The private health rebate is the act of the government covering a percentage of your costs towards private health.
This rebate will decrease as your income increases, but it is still a positive reason to consider private health.
The Medicare levy surcharge is the percentage of your income that, as an individual without private health, will be extracted from your income and paid to the Australian Tax Office.
If you are an individual who earns upwards of $90 000 dollars, or a family who earns upwards of $180 000, you will likely be required to surrender a percentage of your income to the surcharge.
Simple private healthcare plans may cost less than the Medicare levy surcharge, so it may be worth your while to invest.
This however only applies if it is viable in your financial situation and it is important to take your income and medical needs into account when considering a switch.
Declare all Deductions
It is important when attempting to minimise the tax coming out of your income to declare any and all deductions available to you.
A tax deduction is the reduction of tax available to be taken out of your income, generally on the basis of expenses throughout the year.
You will not receive 100% of the money spent on said expenses, but a percentage will be returned to you.
Some common expenses that can be claimed on tax deduction include home office supplies, work-related car expenses, work-related uniform expenses, work-related phone usage, and many more.
Remember to do your research on what you can claim so that you receive the maximum money back on your taxes spent.
If you are unsure if you can claim a specific expense on tax, don’t hesitate to communicate this with a tax agent when you file.
Pre-pay any expenses
Tax planning is a vital, but often forgotten, task when attempting to reduce your taxable income.
The process of prepaying expenses that relate to your income is a great step in adequately planning your taxes.
This involves the off-putting of claiming deductions until the following financial year.
Expenses must be under one thousand dollars or meet the 12-month rule to qualify, however, but it is wise to consider prepaying expenses before filing for taxes.
This process can reduce your taxable income by allowing larger benefits in the following financial year.
Reduce your taxable income by Donating to Charity
Not only is donating to charity a great way to support those in need in your community but can also reduce your taxable income!
All donations to a charity registered by the ACN charity register over two dollars are considered tax deductible.
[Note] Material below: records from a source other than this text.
(** [html.match(...)]: the match at the leftmost position that has one. *)
Fixpoint matchTag (s : jsstring) : option jsstring :=
  match matchTagHere s with
  | Some content => Some content
  | None =>
      match s with
      | [] => None
      | _ :: s' => matchTag s'
      end
  end.

(** [s] contains the tag: the opening tag, some text, the closing tag. *)
Definition containsTag (s : jsstring) : Prop :=
  exists pre content post, s = pre ++ openTag ++ content ++ closeTag ++ post.

Definition fallbackPrompt (c : Creation) : jsstring :=
  js "Create a product demo video for " ++ name c ++
  js ". Include cursor animations and voiceover script.".

(** The text [handleCopyPrompt] passes to [clipboard.writeText]:
    [match && match[1]] is falsy when there is no match and when the
    captured text is empty. *)
Definition promptText (c : Creation) : jsstring :=
  match matchTag (html c) with
  | Some content =>
      if truthy content then trim content else fallbackPrompt c
  | None => fallbackPrompt c
  end.

Definition handleCopyPrompt (creation : option Creation) : option jsstring :=
  match creation with
  | None => None
  | Some c => Some (promptText c)
  end.

End LivePreview.

(* ================================================================== *)
(** * Recording the preview *)
(* ================================================================== *)

Module Recording.
Import JS LivePreview.

(** What the browser does when [handleRecordVideo] calls into it.  An
    exception is represented by its name. *)
Record Browser := {
  (** [navigator.mediaDevices?.getDisplayMedia] is defined *)
  hasGetDisplayMedia : bool;
  (** [Some e]: the promise of [getDisplayMedia] rejects with [e], as
      when the user denies or cancels the prompt *)
  displayMediaRejects : option jsstring;
  (** [Some e]: [new MediaRecorder(...)] throws [e] *)
  newRecorderThrows : option jsstring;
  (** [Some e]: [mediaRecorder.start()] throws [e] *)
  startThrows : option jsstring;
  (** [iframeRef.current] is set *)
  iframeMounted : bool
}.

(** The observable actions of the handler and of its callbacks. *)
Inductive Event :=
| Alert (msg : jsstring)
| GetDisplayMedia
| RecorderStarted
| ConsoleError (msg err : jsstring)
| Download (file : DownloadedFile)
| TracksStopped.

Inductive RecorderState := Inactive | Active.

(** The recorder created by the handler: its state and the creation
    captured by its [onstop] closure, once the closure is installed. *)
Record MediaRecorder := {
  rec_state : RecorderState;
  rec_onstop : option Creation
}.

Record World := {
  ui : State;
  recorder : option MediaRecorder;
  log : list Event
}.

(** Computations that read and write the world and may throw. *)
Inductive Result (A : Type) :=
| Ok (a : A)
| Thrown (e : jsstring).
Arguments Ok {A} a.
Arguments Thrown {A} e.

Definition Eff (A : Type) : Type := World -> Result A * World.

Definition ret {A} (a : A) : Eff A := fun w => (Ok a, w).

Definition bind {A B} (m : Eff A) (k : A -> Eff B) : Eff B :=
  fun w =>
    match m w with
    | (Ok a, w') => k a w'
    | (Thrown e, w') => (Thrown e, w')
    end.

Definition throw {A} (e : jsstring) : Eff A := fun w => (Thrown e, w).

(** [try { body } catch (err) { handler }]. *)
Definition try_catch {A} (body : Eff A) (handler : jsstring -> Eff A) : Eff A :=
  fun w =>
    match body w with
    | (Ok a, w') => (Ok a, w')
    | (Thrown e, w') => handler e w'
    end.

Declare Scope eff_scope.
Delimit Scope eff_scope with eff.
Notation "m ;; k" := (bind m (fun _ => k))
  (at level 61, right associativity) : eff_scope.
Local Open Scope eff_scope.

Definition emit (e : Event) : Eff unit :=
  fun w => (Ok tt, {| ui := ui w; recorder := recorder w; log := log w ++ [e] |}).

Definition modifyUi (f : State -> State) : Eff unit :=
  fun w => (Ok tt, {| ui := f (ui w); recorder := recorder w; log := log w |}).

Definition setRecorder (r : option MediaRecorder) : Eff unit :=
  fun w => (Ok tt, {| ui := ui w; recorder := r; log := log w |}).

Definition when (b : bool) (m : Eff unit) : Eff unit :=
  if b then m else ret tt.

(** [await navigator.mediaDevices.getDisplayMedia(...)]. *)
Definition getDisplayMedia (b : Browser) : Eff unit :=
  emit GetDisplayMedia ;;
  match displayMediaRejects b with
  | Some e => throw e
  | None => ret tt
  end.

(** [new MediaRecorder(stream, ...)]. *)
Definition newMediaRecorder (b : Browser) : Eff unit :=
  match newRecorderThrows b with
  | Some e => throw e
  | None => setRecorder (Some {| rec_state := Inactive; rec_onstop := None |})
  end.

(** [mediaRecorder.onstop = ...]; the closure captures [creation]. *)
Definition installOnStop (c : Creation) : Eff unit :=
  fun w =>
    match recorder w with
    | Some r =>
        setRecorder (Some {| rec_state := rec_state r; rec_onstop := Some c |}) w
    | None => (Ok tt, w)
    end.

(** [mediaRecorder.start()]. *)
Definition recorderStart (b : Browser) : Eff unit :=
  match startThrows b with
  | Some e => throw e
  | None =>
      fun w =>
        match recorder w with
        | Some r =>
            (setRecorder (Some {| rec_state := Active; rec_onstop := rec_onstop r |}) ;;
             emit RecorderStarted) w
        | None => (Ok tt, w)
        end
  end.

Definition unsupportedMsg : jsstring :=
  js "Your browser does not support screen recording.".

Definition shareAudioMsg : jsstring :=
  js "Please select 'This Tab' (or the current window) and ensure 'Share Audio' is checked to capture the voiceover.".

Definition errorMsg : jsstring := js "Error starting recording:".

(** [iframeRef.current.srcDoc = iframeRef.current.srcDoc], done when the
    ref is set.  [srcDoc] is the name of React's prop; the property of
    the DOM element is [srcdoc].  The statement reads and writes an own
    property of the element object: the document of the frame is not
    loaded again and nothing can be observed. *)
Definition assignSrcDoc : Eff unit := ret tt.

(** [handleRecordVideo]. *)
Definition handleRecordVideo (b : Browser) (creation : option Creation) : Eff unit :=
  match creation with
  | None => ret tt
  | Some c =>
      try_catch
        (if negb (hasGetDisplayMedia b) then emit (Alert unsupportedMsg)
         else
           emit (Alert shareAudioMsg) ;;
           getDisplayMedia b ;;
           modifyUi (setIsRecording true) ;;
           newMediaRecorder b ;;
           installOnStop c ;;
           recorderStart b ;;
           when (iframeMounted b) assignSrcDoc)
        (fun err =>
           emit (ConsoleError errorMsg err) ;;
           modifyUi (setIsRecording false))
  end.

(** The body of the [onstop] closure. *)
Definition onstop (c : Creation) : Eff unit :=
  modifyUi (setIsRecording false) ;;
  emit (Download {| dl_name := videoFileName c; dl_type := js "video/webm" |}) ;;
  emit TracksStopped.

(** The capture ends (the user stops sharing): a recorder that is
    recording becomes inactive and its [stop] event runs the closure;
    a recorder that never started receives no event. *)
Definition captureEnds : Eff unit :=
  fun w =>
    match recorder w with
    | Some {| rec_state := Active; rec_onstop := h |} =>
        (setRecorder (Some {| rec_state := Inactive; rec_onstop := h |}) ;;
         match h with
         | Some c => onstop c
         | None => ret tt
         end) w
    | _ => (Ok tt, w)
    end.

(** The record button carries [disabled={isRecording}]: a click reaches
    the handler only while the flag is false. *)
Definition recordEnabled (st : State) : bool := negb (isRecording st).

(** A panel in which no recording was started yet. *)
Definition idle (st : State) : World :=
  {| ui := st; recorder := None; log := [] |}.

Definition isDownload (e : Event) : bool :=
  match e with Download _ => true | _ => false end.

Definition isGetDisplayMedia (e : Event) : bool :=
  match e with GetDisplayMedia => true | _ => false end.

Definition isConsoleError (e : Event) : bool :=
  match e with ConsoleError _ _ => true | _ => false end.

Definition isRecorderStarted (e : Event) : bool :=
  match e with RecorderStarted => true | _ => false end.

(** One of the failures of the error taxonomy occurs: no capture API, a
    rejected permission request, or a recorder that cannot be created
    or started. *)
Definition captureFails (b : Browser) : bool :=
  negb (hasGetDisplayMedia b)
  || match displayMediaRejects b with Some _ => true | None => false end
  || match newRecorderThrows b with Some _ => true | None => false end
  || match startThrows b with Some _ => true | None => false end.

End Recording.

(* ================================================================== *)
(** * Sample inputs *)
(* ================================================================== *)

Module Samples.
Import JS.

(** A response wrapped in one fence. *)
Definition fencedDocument : jsstring :=
  js "```html" ++ nl ++ js "<!DOCTYPE html><p>hi</p>" ++ nl ++ js "```".

(** A response that opens with two fences. *)
Definition doubleFence : jsstring := js "``````x".

Definition linearCreation : LivePreview.Creation :=
  {| LivePreview.name := js "Linear.app Demo!";
     LivePreview.html := js "<!DOCTYPE html>";
     LivePreview.originalImage := None |}.

(** A creation with a reference image. *)
Definition screenshotCreation : LivePreview.Creation :=
  {| LivePreview.name := js "Demo";
     LivePreview.html := js "<!DOCTYPE html>";
     LivePreview.originalImage := Some (js "data:image/png;base64,iVBORw0KGgo=") |}.

(** A creation whose reference image is the empty string. *)
Definition emptyImageCreation : LivePreview.Creation :=
  {| LivePreview.name := js "Demo";
     LivePreview.html := js "<!DOCTYPE html>";
     LivePreview.originalImage := Some [] |}.

(** A creation whose embedded tag is empty, and one whose tag holds a
    padded text. *)
Definition emptyTagCreation : LivePreview.Creation :=
  {| LivePreview.name := js "Demo";
     LivePreview.html := LivePreview.openTag ++ LivePreview.closeTag;
     LivePreview.originalImage := None |}.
This will only apply if you receive no benefit from the donation, so raffle tickets or clothes bought from charities will not be tax deductible.
When you make a donation to a charity, they will generally give you a receipt, either physically or via email.
It is important that you keep these receipts as you will likely need them as evidence that you indeed donated to a charity over the course of the financial year.
Delay Income
Delaying your income is another active method of decreasing your taxable income over a financial year.
You can delay the receiving of income until the 30th of June, meaning tax will not apply to these funds in your current financial year.
This benefits individuals by removing the issue of paying a larger amount of tax when a lump sum of back payments is received.
This applies to you if you would be benefitted by delaying the receiving of your income to avoid paying larger taxes.
This process can be of benefit to you, but it is important to take your current financial situation into account to recognise if it works for you!
Reduce your taxable income – Key Takeaways
Paying tax is something that you will always be stuck with but working towards lowering it can really positively impact your finances.
As aforementioned, it is really important to consider your finances and, if you are unsure, consult a financial adviser on what works best for you and your current situation.
Reducing your taxable income may require some effort, but the money you can save will likely be well worth the work.
Building healthy financial habits is a vital step in improving your general monetary position!